How to remove some text in json file using logstash filter plugin? Which plugin to use?


(omkar) #1

We are trying to load cloudtrail logs into elasticsearch using logstash. But the json is in following format.
{"Records":[{"eventVersion":"1.05","userIdentity":{"type":"AWSService","invokedBy":"config.amazonaws.com"}........... (json file continuation). But if we load the log without any filter plugin , all the fields(awsRegion,type,invokedBy,etc) are coming into message field only,which doesn't serve us.

Tried using below filter "mutate" plugin different configs, but it didn't work.

filter{
mutate{
remove_field => ["Records" ] ----tried this
replace => { "message" => "Records: }----tried this
update => { "Records" => ""}-----tried this
}
}
Any help will be appreciated.


(Magnus Bäck) #2

Use a json_lines codec in your input plugin to deserialize the JSON strings in each input event.


(omkar) #3

Tried using json_lines codec, but didn't work.

input {
s3 {
"access_key_id" => "AKIAIELI3NYPJTWBGYKA"
"secret_access_key" => "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"
"bucket" => "cloudtraillogsvirtusacloud"
"region" => "sa-east-1"
"prefix" => "AWSLogs/912607726479/CloudTrail/sa-east-1/2018/05/03"
"codec" => "json_lines"
}
}

any suggestions?


(Magnus Bäck) #4

Exactly what do the events processed by Logstash look like? Use a stdout { codec => rubydebug } output.


(omkar) #5

We are not getting any output even if we give stdout{codec => rubydebug}.
If we manually download and update the json file by removing "Records" field that is in the starting of the file ,then using following config we are able to process the json file with all the fields available.Attached the json file .

input{
exec{
command => "cat 912607726479_CloudTrail_sa-east-1_20180504T0000Z_yK8mHG7E05CkUtrF.json"
codec => json_lines
interval => 60
}
}
output{
stdout{codec => rubydebug}
}

Output:
All the fields are getting separately (awsRegion,eventtype.eventsource,etc).
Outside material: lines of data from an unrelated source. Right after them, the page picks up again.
(* ===== verification/WebSocket.v ===== *)
(** * The WebSocket client (src/websocket.c, include/tlsuv/websocket.h)

    Framing is modelled on the bytes of the frame and read buffers, with every access
    checked against the buffer; the connection handlers over the state [hstate
    tlsuv_websocket_t] of HttpReq.v (the upgrade request is an HTTP request of its
    own, with no client).  [rand()] is an argument: four mask bytes, or the numbers
    the key is made of. *)
From S2P Require Import Prelude CLib Url Headers Compression HttpReq TlsEngine Http.
From stdpp Require Import base list gmap numbers strings.
From Stdlib Require Import ZArith Lia.
Open Scope Z_scope.

Definition WS_FIN : Z := 128.
Definition WS_OP_BITS : Z := 15.
Definition WS_MASK : Z := 128.
Definition OpCode_TXT : Z := 1.
Definition OpCode_BIN : Z := 2.
Definition OpCode_Close : Z := 8.
Definition OpCode_Ping : Z := 9.
Definition OpCode_Pong : Z := 10.

(** Big-endian integers, [htobe16]/[htobe64] and back. *)
Fixpoint be_bytes (n : nat) (v : Z) : list Z :=
  match n with
  | O => []
  | S n => be_bytes n (v / 256) ++ [v mod 256]
  end.
Definition be_value (l : list Z) : Z := fold_left (λ acc b, acc * 256 + b) l 0.

(** ** Writing frames *)

(** [mask[i % 4] ^ data[i]], stored in a [char] *)
Fixpoint mask_bytes (mask : list Z) (i : nat) (data : list Z) : list Z :=
  match data with
  | [] => []
  | b :: data => u8 (Z.lxor (nth (i mod 4) mask 0) b) :: mask_bytes mask (S i) data
  end.

Definition ws_headerlen (len : Z) : Z :=
  6 + (if 125 <? len then 2 else 0) + (if 65535 <? len then 6 else 0).

(** The frame of [tlsuv_websocket_write], stored field by field into
    [malloc(headerlen + len)]. *)
Definition ws_frame (mask payload : list Z) : outcome (list Z) :=
  let len := Z.of_nat (length payload) in
  let frame := replicate (Z.to_nat (ws_headerlen len + len)) 0 in
  frame ← buf_write frame 0 [Z.lor WS_FIN OpCode_BIN];
  '(frame, ptr) ←
    (if len <? 126 then
       frame ← buf_write frame 1 [Z.lor WS_MASK (u8 len)]; mret (frame, 2)
     else if len <=? 65535 then
       frame ← buf_write frame 1 [Z.lor WS_MASK 126];
       frame ← buf_write frame 2 (be_bytes 2 (u16 len)); mret (frame, 4)
     else
       frame ← buf_write frame 1 [Z.lor WS_MASK 127];
       frame ← buf_write frame 2 (be_bytes 8 len); mret (frame, 10));
  frame ← buf_write frame ptr mask;
  buf_write frame (ptr + 4) (mask_bytes mask 0 payload).

(** [send_pong]: the copy loop runs to [buf.len], which counts the header too.
    [data] is the memory from [ping_data] on. *)
Definition pong_frame (mask data : list Z) (len : Z) : outcome (list Z) :=
  let buflen := 2 + 4 + len in
  let buf := replicate (Z.to_nat buflen) 0 in
  buf ← buf_write buf 0 [Z.lor WS_FIN OpCode_Pong];
  buf ← buf_write buf 1 [Z.lor WS_MASK (Z.land 127 len)];
  buf ← buf_write buf 2 mask;
  if 0 <? len then
    if Z.of_nat (length data) <? buflen then Fault OutOfBounds
    else buf_write buf 6 (mask_bytes mask 0 (take (Z.to_nat buflen) data))
  else mret buf.

(** ** Reading frames *)

Definition mem_rd (mem : list Z) (i : nat) : outcome Z :=
  match mem !! i with Some b => Ret b | None => Fault OutOfBounds end.
Fixpoint mem_rds (mem : list Z) (i n : nat) : outcome (list Z) :=
  match n with
  | O => Ret []
  | S n => b ← mem_rd mem i; l ← mem_rds mem (S i) n; mret (b :: l)
  end.

Record frame_hdr := mkfh { fh_op : Z; fh_masked : bool; fh_len : Z; fh_dp : nat; fh_mask : list Z }.

(** The header at offset [off] of the read buffer.  [frame[1]] is a signed [char]: the
    promotion to [unsigned] in [frame[1] & (~WS_MASK)] extends its sign. *)
Definition parse_frame (mem : list Z) (off : nat) : outcome frame_hdr :=
  b0 ← mem_rd mem off;
  b1 ← mem_rd mem (off + 1);
  let op := Z.land b0 WS_OP_BITS in
  let masked := negb (Z.land b1 WS_MASK =? 0) in
  let len := Z.land (u32 (schar b1)) (4294967295 - WS_MASK) in
  '(len, dp) ←
    (if len =? 126 then l ← mem_rds mem (off + 2) 2; mret (be_value l, (off + 4)%nat)
     else if len =? 127 then l ← mem_rds mem (off + 2) 8; mret (be_value l, (off + 10)%nat)
     else mret (len, (off + 2)%nat));
  if masked then
    m ← mem_rds mem dp 4; mret (mkfh op masked len (dp + 4) m)
  else mret (mkfh op masked len dp [0; 0; 0; 0]).

(** [for (i = 0; i < len; i++) buf->base[i] = *dp++ ^ mask[i % 4]]; a read past the
    buffer ends it, so its size bounds the loop. *)
Fixpoint unmask_loop (fuel : nat) (mem mask : list Z) (dp i : nat) (len : Z) : outcome (list Z) :=
  if len <=? Z.of_nat i then Ret mem else
  match fuel with
  | O => Fault OutOfFuel
  | S fuel =>
    b ← mem_rd mem (dp + i);
    mem ← buf_write mem (Z.of_nat i) [u8 (Z.lxor b (nth (i mod 4) mask 0))];
    unmask_loop fuel mem mask dp (S i) len
  end.

(** ** The key of the upgrade request *)

Definition key_char (r : Z) : Z :=
  let v := Z.land r 63 in
  if v <? 26 then 65 + v
  else if v <? 52 then 97 + v - 26
  else if v <? 62 then 97 + v - 52
  else if v =? 62 then 43 else 47.
Definition ws_key (rnd : list Z) : list Z := map key_char (take 22 rnd) ++ bs "==".

(** ** The connection *)

(** [struct tlsuv_websocket_s].  [w_link] is [ws_link.data != NULL]. *)
Record tlsuv_websocket_t := mkws {
  w_req : option rid;
  w_host : option (list Z);
  w_conn_req : bool;
  w_src : bool;
  w_link : bool;
  w_tls : option Z;
  w_engine : option (list Z);
  w_closed : bool;
  w_close_cb : bool;
}.
#[export] Instance ws_upd : Updatable tlsuv_websocket_t := fun w =>
  mkws (w_req w) (w_host w) (w_conn_req w) (w_src w) (w_link w) (w_tls w) (w_engine w) (w_closed w)
       (w_close_cb w).

(** [ws_write_t]: the caller's write request, or NULL for the client's own frames. *)
Definition ws_write_t : Type := option Z.

Section WebSocket.
Context `{Zlib} `{LLHttp} `{UvErr}.
Context (zenv : zlib_env) (fuel : nat).
Context (app : event → M (hstate tlsuv_websocket_t) unit).
Context (src_connect_rc : list event → Z) (default_tls : option Z) (link_write_rc : list event → Z).
Abbreviation S := (hstate tlsuv_websocket_t).

Definition wsock : M S tlsuv_websocket_t := gets rest.
Definition set_ws (f : tlsuv_websocket_t → tlsuv_websocket_t) : M S unit := modify (λ s, s <| rest := f (rest s) |>).
Definition ws_link_write (bytes : list Z) : M S Z :=
  emit (EvWrite bytes);; s ← get; mret (link_write_rc (log s)).

(** [http_req_free(ws->req); free(ws->req); ws->req = NULL] *)
Definition drop_req : M S unit :=
  w ← wsock;
  match w_req w with
  | Some p => http_req_free zenv p;; req_dealloc p
  | None => mret tt
  end;;
  set_ws (λ w, w <| w_req := None |>).

Definition set_req_header (p : rid) (name : list Z) (value : option (list Z)) : M S unit :=
  req_modify p (λ r, r <| r_req_headers := set_http_header (r_req_headers r) name value |>).

Definition tlsuv_websocket_init_with_src (rnd : list Z) : M S Z :=
  s ← get;
  let p := fresh (dom (reqs s)) in
  req_put p req_zero;;
  set_ws (λ w, w <| w_src := true |> <| w_req := Some p |>);;
  set_req_header p (bs "Upgrade") (Some (bs "websocket"));;
  set_req_header p (bs "Connection") (Some (bs "Upgrade"));;
  set_req_header p (bs "Sec-WebSocket-Key") (Some (ws_key rnd));;
  set_req_header p (bs "Sec-WebSocket-Version") (Some (bs "13"));;
  mret 0.

(** [memset] and the default TCP source *)
Definition tlsuv_websocket_init (rnd : list Z) : M S Z :=
  set_ws (λ _, mkws None None false false false None None false false);;
  tlsuv_websocket_init_with_src rnd.

Definition tlsuv_websocket_set_header (name : list Z) (value : option (list Z)) : M S unit :=
  w ← wsock; p ← from_opt NullDeref (w_req w); set_req_header p name value.

Definition tlsuv_websocket_set_tls (ctx : option Z) : M S unit := set_ws (λ w, w <| w_tls := ctx |>).

(** The scheme test: the default port and whether TLS is wanted. *)
Definition ws_scheme_port (url : list Z) (off len : nat) : option (Z * bool) :=
  if strncaseeq (bs "ws") (drop off url) len then Some (80, false)
  else if strncaseeq (bs "wss") (drop off url) len then Some (443, true)
  else None.

(** The part of [tlsuv_websocket_connect] after the URL was accepted. *)
Definition ws_start_connect (host portstr path : list Z) : M S Z :=
  w ← wsock;
  match w_tls w with
  | Some _ => emit (EvNewEngine host);; set_ws (λ w, w <| w_engine := Some host |>)
  | None => mret tt
  end;;
  p ← from_opt NullDeref (w_req w);
  req_modify p (λ r, http_req_init r (bs "GET") path);;
  set_req_header p (bs "host") (Some host);;
  set_ws (λ w, w <| w_host := Some host |>);;
  emit (EvSrcConnect host portstr);;
  s ← get;
  mret (src_connect_rc (log s)).

Definition tlsuv_websocket_connect (url : list Z) : M S Z :=
  '(rc, u) ← liftO (tlsuv_parse_url url);
  if negb (rc =? 0) then mret UV_EINVAL else
  match scheme u with
  | None => mret UV_EINVAL
  | Some off =>
    match ws_scheme_port url off (scheme_len u) with
    | None => mret UV_EINVAL
    | Some (dport, ssl) =>
      w ← wsock;
      when (ssl && negb (bool_decide (is_Some (w_tls w)))) (tlsuv_websocket_set_tls default_tls);;
      match hostname u with
      | None => mret UV_EINVAL
      | Some hoff =>
        let host := strndup (drop hoff url) (hostname_len u) in
        let prt := if port u =? 0 then dport else port u in
        let pth := match path u with
                   | Some poff => strndup (drop poff url) (path_len u)
                   | None => bs "/"
                   end in
        ws_start_connect host (take 5 (print_dec prt)) pth
      end
    end
  end.

(** [ws_read_start]: the upgrade request *)
Definition ws_read_start : M S Z :=
  w ← wsock;
  p ← from_opt NullDeref (w_req w);
  r ← req_get p;
  '(len, buf, r) ← liftO (http_req_write None r (replicate (Z.to_nat 8196) 0) 8196);
  req_put p r;;
  if 8196 <? len then fail_with OutOfBounds else
  ws_link_write (take (Z.to_nat len) buf).

Definition ws_src_connect_cb (st : Z) : M S unit :=
  if st <? 0 then
    set_ws (λ w, w <| w_closed := true |>);; call_app app (EvConnectCb st)
  else
    set_ws (λ w, w <| w_conn_req := true |> <| w_link := true |>);;
    w ← wsock;
    emit (EvLinkOpen (bool_decide (is_Some (w_tls w))));;
    match w_tls w with
    | Some _ => mret tt               (* read_start of the TLS link: the handshake *)
    | None => ws_read_start;; mret tt
    end.

Definition tls_hs_cb (st : tls_handshake_state) : M S unit :=
  match st with
  | TLS_HS_COMPLETE => ws_read_start;; mret tt
  | _ => w ← wsock;
         if w_conn_req w then call_app app (EvConnectCb UV_ECONNABORTED) else fail_with NullDeref
  end.

Definition ws_write_cb (wreq : ws_write_t) (nwrote : Z) : M S unit :=
  when (nwrote <? 0) (set_ws (λ w, w <| w_closed := true |>));;
  match wreq with
  | Some wr => call_app app (EvWriteCb wr nwrote)
  | None => mret tt
  end.

Definition tlsuv_websocket_write (wr : Z) (mask payload : list Z) : M S Z :=
  w ← wsock;
  if w_closed w then call_app app (EvWriteCb wr UV_ECONNRESET);; mret UV_ECONNRESET
  else frame ← liftO (ws_frame mask payload); ws_link_write frame.

Definition send_pong (mask mem : list Z) (dp : nat) (len : Z) : M S unit :=
  f ← liftO (pong_frame mask (drop dp mem) len); ws_link_write f;; mret tt.

(** One frame at offset [off] of the read buffer. *)
Definition ws_frame_in (mask mem : list Z) (off : nat) : M S unit :=
  h ← liftO (parse_frame mem off);
  if (fh_op h =? OpCode_TXT) || (fh_op h =? OpCode_BIN) then
    mem ← liftO (unmask_loop (Datatypes.S (length mem)) mem (fh_mask h) (fh_dp h) 0 (fh_len h));
    call_app app (EvReadCb (i64 (fh_len h)) (take (Z.to_nat (fh_len h)) mem))
  else if fh_op h =? OpCode_Close then call_app app (EvReadCb UV_EOF mem)
  else if fh_op h =? OpCode_Ping then send_pong mask mem (fh_dp h) (i32 (fh_len h))
  else mret tt.

(** The upgrade response: the number of bytes it took, and whether it failed. *)
Definition ws_handshake (nread : Z) (mem : list Z) : M S (Z * bool) :=
  w ← wsock;
  if negb (w_conn_req w) then mret (0, false) else
  p ← from_opt NullDeref (w_req w);
  processed ← http_req_process zenv fuel app p (take (Z.to_nat nread) mem);
  if processed <? 0 then
    call_app app (EvConnectCb (-1));; drop_req;; mret (processed, true)
  else
    w ← wsock; p ← from_opt NullDeref (w_req w); r ← req_get p;
    if bool_decide (r_state r = completed) then
      let ok := rs_code (r_resp r) =? 101 in
      call_app app (EvConnectCb (if ok then 0 else -1));;
      set_ws (λ w, w <| w_conn_req := false |>);;
      drop_req;;
      mret (processed, negb ok)
    else mret (processed, false).

(** [mem] is the whole read buffer, of which [nread] bytes were received. *)
Definition ws_read_cb (mask : list Z) (nread : Z) (mem : list Z) : M S unit :=
  if nread <? 0 then
    set_ws (λ w, w <| w_closed := true |>);;
    w ← wsock;
    if w_conn_req w then
      call_app app (EvConnectCb nread);; set_ws (λ w, w <| w_conn_req := false |>)
    else call_app app (EvReadCb nread mem)
  else
    '(processed, failed) ← ws_handshake nread mem;
    if (failed : bool) || (processed =? nread) then mret tt
    else ws_frame_in mask mem (Z.to_nat processed).

Definition on_ws_close : M S unit :=
  w ← wsock;
  when (negb (w_closed w) && w_close_cb w) (call_app app EvClientClosed);;
  drop_req;;
  set_ws (λ w, w <| w_host := None |>);;
  w ← wsock;
  when (bool_decide (is_Some (w_tls w)) && bool_decide (is_Some (w_engine w)))
    (emit EvFreeEngine;; set_ws (λ w, w <| w_engine := None |>));;
  when (w_src w) (emit EvSrcCancel;; set_ws (λ w, w <| w_src := false |>));;
  set_ws (λ w, w <| w_closed := true |>).

Definition ws_close_cb : M S unit :=
  w ← wsock; when (w_link w) on_ws_close;; set_ws (λ w, w <| w_link := false |>).

Definition tlsuv_websocket_close (close_cb : bool) : M S Z :=
  set_ws (λ w, w <| w_close_cb := close_cb |>);;
  w ← wsock;
  (if w_link w then emit EvLinkClose else on_ws_close);;
  mret 0.
End WebSocket.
But our requirement is to pull hundreds of logs generated daily from S3 bucket. But without removing "Records" field from logs it is not processing. So kindly help to achieve this one.
Following is the config file we used:
input {
s3 {
"access_key_id" => "AKIAIELI3NYPJTWBGYKA"
"secret_access_key" => "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"
"bucket" => "cloudtraillogsvirtusacloud"
"region" => "sa-east-1"
"prefix" => "AWSLogs/912607726479/CloudTrail/sa-east-1/2018/05/03"
"codec" => "json_lines"
}
}
filter{
mutate{
remove_field => ["Records" ]
}}
output{
stdout{codec => rubydebug}
}


(Magnus Bäck) #6

But our requirement is to pull hundreds of logs generated daily from S3 bucket. But without removing "Records" field from logs it is not processing.

What do you mean by that? There should be errors or warnings in the log file.


(omkar) #7

Same thing we have achieved using Logz.io setup where they have a interface with different log shippers and using AWS cloud trail log shipper,configured our S3 bucket and saved it. After that in Kibana viewed our different fields generated from our cloudtrail logs.

Similarly we are trying to achieve using ELK Stack setup with logstash S3 plugin as shown in above conversation. The main thing is to remove the text "Records" from logs to get all the fields and view it in kibana?

Any idea on this will be helpful.


(omkar) #8

Every 5 min a log file is generated in s3 bucket for every region. We need to analyze these logs to pull some important information out of these logs.


(system) #9

This topic was automatically closed 28 days after the last reply. New replies are no longer allowed.